Ablation of NDH2 does not affect host switch from mammals to the insect vector. A, shown is a Plasmodium transmission experiment. Naïve mice were exposed to WT- or ndh2(−)-infected A. stephensi mosquitoes and examined daily for a blood stage infection. Data are from 3 separate experiments, with 2 ndh2(−) clones generated through separate transfection experiments and a total of 10 recipient mice. B, ookinete formation is not affected by the absence of NDH2. Ookinetes were formed in vitro in culture medium and quantified. Data are based on four in vitro cultures for each WT and ndh2(−). C, shown is epifluorescence live microscopy of a ndh2(−) ookinete. GFP expression confirms activity of the NDH2 promoter during sexual differentiation, ookinete viability, and successful integration of GFP into the NDH2 locus. Bar, 5 μm.
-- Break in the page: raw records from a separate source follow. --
(** A publish is one call on the channel of the upstream it is routed to, with the
    client's exchange, key, flags, body and properties except the priority, and it is
    not answered; in confirm mode the number the library will give it is recorded first,
    and nothing else changes. *)
Theorem replyBasicPublish_effect id m w u ch :
  let i := route (BasicPublish_RoutingKey m) (upstreams (proxy w)) in
  let c := Ch_Publish ch (BasicPublish_Exchange m) (BasicPublish_RoutingKey m)
             (BasicPublish_Mandatory m) (BasicPublish_Immediate m) (publishing m) in
  upstreams (proxy w) !! i = Some u -> Upstream_channel u !! id = Some ch ->
  exists r, replyBasicPublish id m w =
    (r, set_calls (w_calls w ++ [c])
          (match getConfirmState (proxy w) id with
           | Some cs => set_heap (alter (fun s => (confirm_step (publish_event w i ch) s).1) cs) w
           | None => w
           end)) /\
    (r = Ok () <-> is_ok (respond (w_calls w) c) = true) /\
    Publishing_Priority (publishing m) = 0.
Proof.
  cbv zeta. intros Hu Hch. destruct (replyBasicPublish_eq id m w u ch Hu Hch) as (r & E & Hr).
  exists r. by split_and!.
Qed.

(** ** Acknowledging *)

Lemma restoreTag_ok d s i w :
  d = p_newDelivery w i -> (i < length (upstreams (proxy w)))%nat ->
  Z.of_nat (length (upstreams (proxy w))) < 2 ^ 31 -> in_uint 64 s = true ->
  s * Z.of_nat (length (upstreams (proxy w))) + Z.of_nat i < 2 ^ 64 ->
  restoreTag (Tag d s) w = (Ok (s, Z.of_nat i), w).
Proof.
  intros -> Hi Hn Hs Hb. unfold restoreTag.
  rewrite Tag_mod by (apply wf_delivery_spec; simpl; lia). cbn [delivery_n delivery_i p_newDelivery newDelivery].
  apply in_uint_spec in Hs.
  rewrite Z.mod_small by nia. rewrite restoreDeliveryTag_small by lia.
  by destruct (restore_quot_rem s (Z.of_nat i) (Z.of_nat (length (upstreams (proxy w)))) ltac:(lia))
    as [-> ->].
Qed.

Lemma GetChannelByDeliveryTag_ok id d s i w chs ch :
  d = p_newDelivery w i -> (i < length (upstreams (proxy w)))%nat ->
  Z.of_nat (length (upstreams (proxy w))) < 2 ^ 31 -> in_uint 64 s = true ->
  s * Z.of_nat (length (upstreams (proxy w))) + Z.of_nat i < 2 ^ 64 ->
  channels_of w id = Some chs -> chs !! i = Some ch ->
  GetChannelByDeliveryTag id (Tag d s) w = (Ok ch, w).
Proof.
  intros Hd Hi Hn Hs Hb Hc Hch. unfold GetChannelByDeliveryTag.
  rewrite (stm_bind_ok _ _ _ _ _ (GetChannels_ok id w chs Hc)).
  rewrite (stm_bind_ok _ _ _ _ _ (restoreTag_ok d s i w Hd Hi Hn Hs Hb)). cbn [snd].
  apply lookup_lt_Some in Hch as Hlt.
  rewrite (proj2 (Z.leb_gt _ _)) by lia. by rewrite Nat2Z.id, Hch.
Qed.

(** C20: when the client acknowledges or rejects a delivery with the tag it was given
    for it, the upstream that made the delivery is told so on the client's channel,
    with its own tag and the client's flags, and no other upstream hears of it. *)
Theorem ack_round_trip id d s i w chs ch multiple requeue :
  d = p_newDelivery w i -> (i < length (upstreams (proxy w)))%nat ->
  Z.of_nat (length (upstreams (proxy w))) < 2 ^ 31 -> in_uint 64 s = true ->
  s * Z.of_nat (length (upstreams (proxy w))) + Z.of_nat i < 2 ^ 64 ->
  channels_of w id = Some chs -> chs !! i = Some ch ->
  replyBasicAck id {| BasicAck_DeliveryTag := Tag d s; BasicAck_Multiple := multiple |} w
    = lib (Ch_Ack ch s multiple) w /\
  replyBasicNack id {| BasicNack_DeliveryTag := Tag d s; BasicNack_Multiple := multiple;
                       BasicNack_Requeue := requeue |} w
    = lib (Ch_Nack ch s multiple requeue) w.
Proof.
  intros Hd Hi Hn Hs Hb Hc Hch.
  pose proof (GetChannelByDeliveryTag_ok id d s i w chs ch Hd Hi Hn Hs Hb Hc Hch) as G.
  pose proof (restoreTag_ok d s i w Hd Hi Hn Hs Hb) as R.
  assert (U : UpstreamDeliveryTag (Tag d s) w = (Ok s, w)).
  { unfold UpstreamDeliveryTag. by rewrite (stm_bind_ok _ _ _ _ _ R). }
  split; unfold replyBasicAck, replyBasicNack; cbn [BasicAck_DeliveryTag BasicNack_DeliveryTag];
    by rewrite (stm_bind_ok _ _ _ _ _ G), (stm_bind_ok _ _ _ _ _ U).
Qed.

(** An acknowledgement of everything so far (tag 0 with the flag [multiple])
    is passed on to the first upstream only. *)
Theorem ack_all_first id w chs ch :
  upstreams (proxy w) <> [] -> Z.of_nat (length (upstreams (proxy w))) < 2 ^ 31 ->
  channels_of w id = Some (ch :: chs) ->
  replyBasicAck id {| BasicAck_DeliveryTag := 0; BasicAck_Multiple := true |} w
    = lib (Ch_Ack ch 0 true) w.
Proof.
  intros Hne Hn Hc.
  assert (Hl : (0 < length (upstreams (proxy w)))%nat)
    by (destruct (upstreams (proxy w)); [done|simpl; lia]).
  assert (E : Tag (p_newDelivery w 0) 0 = 0).
  { rewrite Tag_mod by (apply wf_delivery_spec; simpl; lia). done. }
  pose proof (GetChannelByDeliveryTag_ok id _ 0 0 w _ ch eq_refl Hl Hn eq_refl ltac:(lia) Hc eq_refl) as G.
  pose proof (restoreTag_ok _ 0 0 w eq_refl Hl Hn eq_refl ltac:(lia)) as R.
  rewrite E in G, R. unfold replyBasicAck, UpstreamDeliveryTag. cbn [BasicAck_DeliveryTag].
  rewrite (stm_bind_ok _ _ _ _ _ G). cbn [BasicAck_Multiple].
  rewrite (stm_bind_ok _ _ w 0 w); [done|]. by rewrite (stm_bind_ok _ _ _ _ _ R).
Qed.

(** ** Getting messages *)

Definition get_call (m : BasicGet) (chs : list Handle) (i : nat) : Call :=
  Ch_Get (nth i chs 0) (BasicGet_Queue m) (BasicGet_NoAck m).

(** The upstreams [ns], asked one after the other, have no message. *)
Fixpoint empties (m : BasicGet) (chs : list Handle) (before : list Call) (ns : list nat) : bool :=
  match ns with
  | [] => true
  | i :: ns' =>
      match respond before (Ch_Get (nth i chs 0) (BasicGet_Queue m) (BasicGet_NoAck m)) with
      | Ok None => empties m chs (before ++ [get_call m chs i]) ns'
      | _ => false
      end
  end.

(** The answer with a message of the upstream of [d]. *)
Definition getOk (d : delivery) (msg : Delivery) : Method := M_BasicGetOk {|
  BasicGetOk_DeliveryTag := Tag d (Delivery_DeliveryTag msg);
  BasicGetOk_Redelivered := Delivery_Redelivered msg;
  BasicGetOk_Exchange := Delivery_Exchange msg;
  BasicGetOk_RoutingKey := Delivery_RoutingKey msg;
  BasicGetOk_MessageCount := uwrap 32 (Delivery_MessageCount msg);
  BasicGetOk_Properties := deliveryToProps msg;
  BasicGetOk_Body := Delivery_Body msg |}.

(** Asking upstream [i] for a message. *)
Lemma getFrom_ask id m i ns w chs :
  channels_of w id = Some chs -> (i < length (upstreams (proxy w)))%nat ->
  let w1 := set_calls (w_calls w ++ [get_call m chs i]) w in
  match respond (w_calls w) (Ch_Get (nth i chs 0) (BasicGet_Queue m) (BasicGet_NoAck m)) with
  | Ok None => getFrom id m (i :: ns) w = getFrom id m ns w1
  | Ok (Some msg) =>
      getFrom id m (i :: ns) w =
        (_ ← ignoring (send id (getOk (p_newDelivery w i) msg)); mret true) w1
  | Err e => exists msg, getFrom id m (i :: ns) w = (Err (NewError InternalError msg), w1)
  end.
Proof.
  intros Hc Hi. cbv zeta. destruct (lookup_lt_is_Some_2 _ _ Hi) as [u Hu].
  destruct (channels_lookup w id chs i u Hc Hu) as (ch & Hch & Hn). cbn [getFrom].
  pose proof (onUpstream_GetChannel i u id w Hu) as G. rewrite Hch in G.
  unfold get_call. rewrite Hn.
  rewrite (stm_bind_ok _ _ w ch w) by (by apply wrap_ok).
  destruct (respond (w_calls w) _) as [[msg|]|e] eqn:E.
  - erewrite stm_bind_ok; [|apply wrap_ok; unfold lib; by rewrite E]. done.
  - erewrite stm_bind_ok; [|apply wrap_ok; unfold lib; by rewrite E]. done.
  - eexists. erewrite stm_bind_err; [|eapply wrap_err; unfold lib; by rewrite E]. done.
Qed.

Lemma getFrom_empties id m ns rest w chs :
  channels_of w id = Some chs -> Forall (fun i => i < length (upstreams (proxy w)))%nat ns ->
  empties m chs (w_calls w) ns = true ->
  getFrom id m (ns ++ rest) w =
  getFrom id m rest (set_calls (w_calls w ++ map (get_call m chs) ns) w).
Proof.
  revert w. induction ns as [|i ns IH]; intros w Hc Hns.
  { simpl. by rewrite app_nil_r, set_calls_same. }
  apply Forall_cons in Hns as [Hi Hns]. cbn [empties app].
  pose proof (getFrom_ask id m i (ns ++ rest) w chs Hc Hi) as A. cbv zeta in A.
  destruct (respond _ _) as [[|]|]; [done| |done]. intros He. rewrite A.
  rewrite (IH (set_calls (w_calls w ++ [get_call m chs i]) w)) by done.
  rewrite set_calls_twice. cbn [w_calls set_calls map]. by rewrite <- app_assoc.
Qed.

(** A Basic.Get asks the upstreams one after the other, in the order drawn, on the
    client's channel: the first message found is sent to the client with the tag of its
    upstream and no other upstream is asked; when none has a message all were asked and the
    client is sent Get-Empty. *)
Theorem replyBasicGet_asks id m w chs ns :
  channels_of w id = Some chs ->
  rand_Perm (draws w) (length (upstreams (proxy w))) = ns ->
  ns ≡ₚ seq 0 (length (upstreams (proxy w))) ->
  let after asked :=
    set_calls (w_calls w ++ map (get_call m chs) asked) (set_draws (S (draws w)) w) in
  (empties m chs (w_calls w) ns = true ->
     replyBasicGet id m w =
     amqpf io_text InternalError "failed to send Basic.GetEmpty"
       (send id (M_BasicGetEmpty {| BasicGetEmpty_reserved1 := EmptyString |})) (after ns)) /\
  (forall pre i post msg, ns = pre ++ i :: post ->
     empties m chs (w_calls w) pre = true ->
     respond (w_calls w ++ map (get_call m chs) pre)
       (Ch_Get (nth i chs 0) (BasicGet_Queue m) (BasicGet_NoAck m)) = Ok (Some msg) ->
     replyBasicGet id m w =
     ignoring (send id (getOk (p_newDelivery w i) msg)) (after (pre ++ [i]))).
Proof.
  intros Hc Hr Hp. cbv zeta. set (w0 := set_draws (S (draws w)) w).
  assert (Hns : Forall (fun i => i < length (upstreams (proxy w0)))%nat ns).
  { rewrite Hp. apply Forall_seq. simpl. lia. }
  assert (Hrand : randPerm w = (Ok ns, w0)) by (unfold randPerm; by rewrite Hr).
  unfold replyBasicGet. rewrite (stm_bind_ok _ _ _ _ _ Hrand). split.
  - intros He. pose proof (getFrom_empties id m ns [] w0 chs Hc Hns He) as G.
    rewrite app_nil_r in G. by rewrite (stm_bind_ok _ _ _ _ _ G).
  - intros pre i post msg -> He Hm.
    apply Forall_app in Hns as [Hpre [Hi _]%Forall_cons].
    pose proof (getFrom_empties id m pre (i :: post) w0 chs Hc Hpre He) as G.
    set (w1 := set_calls _ w0) in G.
    pose proof (getFrom_ask id m i post w1 chs Hc Hi) as A. cbv zeta in A.
    change (w_calls w1) with (w_calls w ++ map (get_call m chs) pre) in A. rewrite Hm in A.
    rewrite map_app, app_assoc. rewrite A in G. clear A.
    change (set_calls _ w1) with
      (set_calls ((w_calls w ++ map (get_call m chs) pre) ++ [get_call m chs i]) w0) in G.
    cbn [map]. unfold mbind, stm_bind in G |- *. rewrite G.
    by destruct (ignoring _ _) as [[[]|e] w2].
Qed.

(** ** Confirms *)

(** The message for an answer of [confirm_step]. *)
Definition confirmMessage (ta : Z * bool) : Method :=
  if ta.2 then M_BasicAck {| BasicAck_DeliveryTag := ta.1; BasicAck_Multiple := false |}
  else M_BasicNack {| BasicNack_DeliveryTag := ta.1; BasicNack_Multiple := false;
                      BasicNack_Requeue := false |}.

(** A turn of [listenConfirm] is the step of the confirm state for the upstream's
    confirmation: the state is updated and the client is sent the ack or nack of the
    answer, if there is one. *)
Lemma listenConfirm_step channelID ui cs tag ack w s :
  heap w !! cs = Some s ->
  listenConfirm channelID ui cs tag ack w =
  (let (s', answers) := confirm_step (Confirmed ui tag ack) s in
   forM answers (fun ta => send channelID (confirmMessage ta)) (set_heap <[cs := s']> w)).
Proof.
  intros Hs. unfold listenConfirm. rewrite Hs. unfold confirm_step.
  destruct (LookupClientTag s ui tag) as [[t []] s']; simpl; [|done].
  unfold mbind, stm_bind, confirmMessage. simpl.
  by destruct ack; destruct (send _ _ _) as [[[]|e] w'].
Qed.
D, mitochondrial membrane potential is detectable in WT and ndh2(−) ookinetes. Ookinetes were stained with the live stain JC-1, which forms red fluorescent aggregates in mitochondria if the membrane potential is intact. Bar, 5 μm. E, ookinete velocity is not affected by ablation of NDH2. Ookinetes in Matrigel were filmed for ∼10 min, and their tracks were quantified. Representative images of an ndh2(−) and a WT ookinete track (bottom) and mean velocity of WT ookinetes (n = 15) and ndh2(−) ookinetes (n = 14) (top) are shown. Note that all ndh2(−) ookinetes displayed gliding locomotion (n = 43).³ F, inability of ndh2(−) parasites to complete the life cycle is shown. A mix of both WT and KO ookinetes was membrane-fed to mosquitoes. After bite back, only WT blood stages could be detected in mice. Integration of KO construct and the absence of WT was monitored with PCR on genomic DNA derived from blood stage infection before setting up and mixing ookinete cultures (input) and after bite back (output).